Advanced Active Learning with Multiple Annotators#
Google Colab Note: If the notebook fails to run after installing the needed packages, try to restart the runtime (Ctrl + M) under Runtime -> Restart session.
Notebook Dependencies
Uncomment the following cell to install all dependencies for this tutorial.
[ ]:
# !pip install scikit-activeml[opt] torch torchvision tqdm
This notebook demonstrates how to use scikit-activeml to perform pool-based active learning when labels are provided by multiple, potentially unreliable annotators. We work on the handwritten digits dataset and simulate a small crowd of annotators with different noise patterns. We then compare a simple majority-vote baseline with a dedicated multi-annotator model that learns annotator performance (i.e., annotation accuracy) while querying new labels.
[2]:
import warnings
import matplotlib.pyplot as plt
import numpy as np
import torch
import torch.nn.functional as F
from sklearn.datasets import load_digits
from sklearn.model_selection import train_test_split
from skactiveml.classifier import SkorchClassifier
from skactiveml.classifier.multiannotator import (
AnnotMixClassifier,
CrowdLayerClassifier,
)
from skactiveml.pool import RandomSampling
from skactiveml.pool.multiannotator import SingleAnnotatorWrapper
from skactiveml.utils import MISSING_LABEL, is_labeled, majority_vote
from skorch.callbacks import LRScheduler
from torch import nn
from torch.optim import RAdam
from torch.optim.lr_scheduler import CosineAnnealingLR
from tqdm.auto import tqdm
# Global configuration
DEVICE = "cuda" if torch.cuda.is_available() else "cpu"
torch.manual_seed(0)
warnings.filterwarnings("ignore")
Data Preparation and Simulation of Multiple Annotators#
We start by loading the digits dataset and splitting it into training and test sets. Each image is scaled to the range ([0, 1]) and reshaped to match the input format expected by a small convolutional neural network. On top of the ground-truth training labels y_train we simulate five annotators with different reliability profiles:
some are almost perfect,
some are noisy, one struggles with a specific digit,
and another one is biased towards the majority class.

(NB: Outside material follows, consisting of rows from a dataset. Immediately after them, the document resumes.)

(* ===== verification/Migration.v ===== *)
(** Migration: the schema migrations of migration/ (migration.go and the
    migrations V0 to V11).  The database is a parameter: the calls
    migrations make on [db.Client], with laws for the row that holds the
    schema version. *)
From Stdlib Require Import ZArith Lia Sorted.
From stdpp Require Import base option strings gmap list.
From S2P Require Import Prelude GoStrings RouterGroups Routes.

Local Open Scope string_scope.
Local Open Scope list_scope.
Local Open Scope Z_scope.

Definition MigrationKey : string := "routing-api-migration".

Record MigrationData := mkMigrationData { MD_Key : string; CurrentVersion : Z; TargetVersion : Z }.

(** ** The database *)
Class MigClient (S : Type) := {
  mig_dialect : S -> string;
  mig_AutoMigrate : list string -> Go S unit;   (* the tables of the model types *)
  mig_ExecWithError : string -> Go S unit;
  mig_FindGroups : Go S (list RouterGroupDB);
  mig_Begin : Go S unit;
  mig_First : Go S MigrationData;
  mig_tx_Create : MigrationData -> Go S unit;
  mig_tx_Save : MigrationData -> Go S unit;
  mig_Commit : Go S unit;
  mig_Rollback : Go S unit;
  mig_Save : MigrationData -> Go S unit
}.

(** A call that leaves the version row alone and does not panic. *)
Definition DB_ok {S A} (row : S -> option MigrationData) (m : Go S A) : Prop :=
  forall s, wp m s (fun _ s' => row s' = row s) (fun e s' => row s' = row s /\ e <> None).

(** The version row: what is committed and what the open transaction wrote. *)
Class MigLaws (S : Type) `{!MigClient S} := {
  mig_row : S -> option MigrationData;
  mig_pending : S -> option MigrationData;
  AutoMigrate_ok : forall ts, DB_ok mig_row (mig_AutoMigrate ts);
  Exec_ok : forall q, DB_ok mig_row (mig_ExecWithError q);
  FindGroups_ok : DB_ok mig_row mig_FindGroups;
  Begin_ok : forall s, wp mig_Begin s (fun _ s' => mig_row s' = mig_row s /\ mig_pending s' = None)
                         (fun _ _ => False);
  mig_First_ok : forall s, wp mig_First s
    (fun d s' => mig_row s' = mig_row s /\ mig_pending s' = mig_pending s /\ mig_row s = Some d)
    (fun e s' => mig_row s' = mig_row s /\ mig_pending s' = mig_pending s /\ e <> None /\
       (e = Some gorm_ErrRecordNotFound -> mig_row s = None));
  tx_Create_ok : forall d s, wp (mig_tx_Create d) s
    (fun _ s' => mig_row s' = mig_row s /\ mig_pending s' = Some d) (fun e s' => mig_row s' = mig_row s /\ e <> None);
  tx_Save_ok : forall d s, wp (mig_tx_Save d) s
    (fun _ s' => mig_row s' = mig_row s /\ mig_pending s' = Some d) (fun e s' => mig_row s' = mig_row s /\ e <> None);
  Commit_ok : forall s, wp mig_Commit s
    (fun _ s' => mig_row s' = match mig_pending s with Some d => Some d | None => mig_row s end)
    (fun e s' => mig_row s' = mig_row s /\ e <> None);
  Rollback_ok : forall s, wp mig_Rollback s (fun _ s' => mig_row s' = mig_row s)
    (fun e s' => mig_row s' = mig_row s /\ e <> None);
  mig_Save_ok : forall d s, wp (mig_Save d) s (fun _ s' => mig_row s' = Some d)
    (fun e s' => mig_row s' = mig_row s /\ e <> None)
}.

The resulting matrix z_train has one column per annotator and serves as crowd labels for the multi-annotator models.
[3]:
# Load and preprocess the data
digits = load_digits()
X = digits.images[:, np.newaxis, :, :] / 16.0 # (n_samples, 1, 8, 8)
y = digits.target
classes = np.unique(y)
X_train, X_test, y_train, y_test = train_test_split(
X,
y,
test_size=0.5,
stratify=y,
random_state=42,
)
rng = np.random.default_rng(0)
n_samples = len(y_train)
classes = np.asarray(classes)
y_train = np.asarray(y_train)
def sample_noisy_labels(y_true, accuracy, rng):
"""Generate annotator labels with a given accuracy.
With probability `accuracy` the annotator returns
the true label. Otherwise, it samples a wrong label
uniformly from the remaining classes.
"""
y_true = np.asarray(y_true)
n = y_true.shape[0]
y_annot = y_true.copy()
correct = rng.random(n) < accuracy
wrong_idx = np.flatnonzero(~correct)
if wrong_idx.size:
wrong_labels = []
for yt in y_true[wrong_idx]:
candidates = classes[classes != yt]
wrong_labels.append(rng.choice(candidates))
y_annot[wrong_idx] = wrong_labels
return y_annot
# Annotator 1: almost perfect
ann1 = sample_noisy_labels(y_train, accuracy=0.95, rng=rng)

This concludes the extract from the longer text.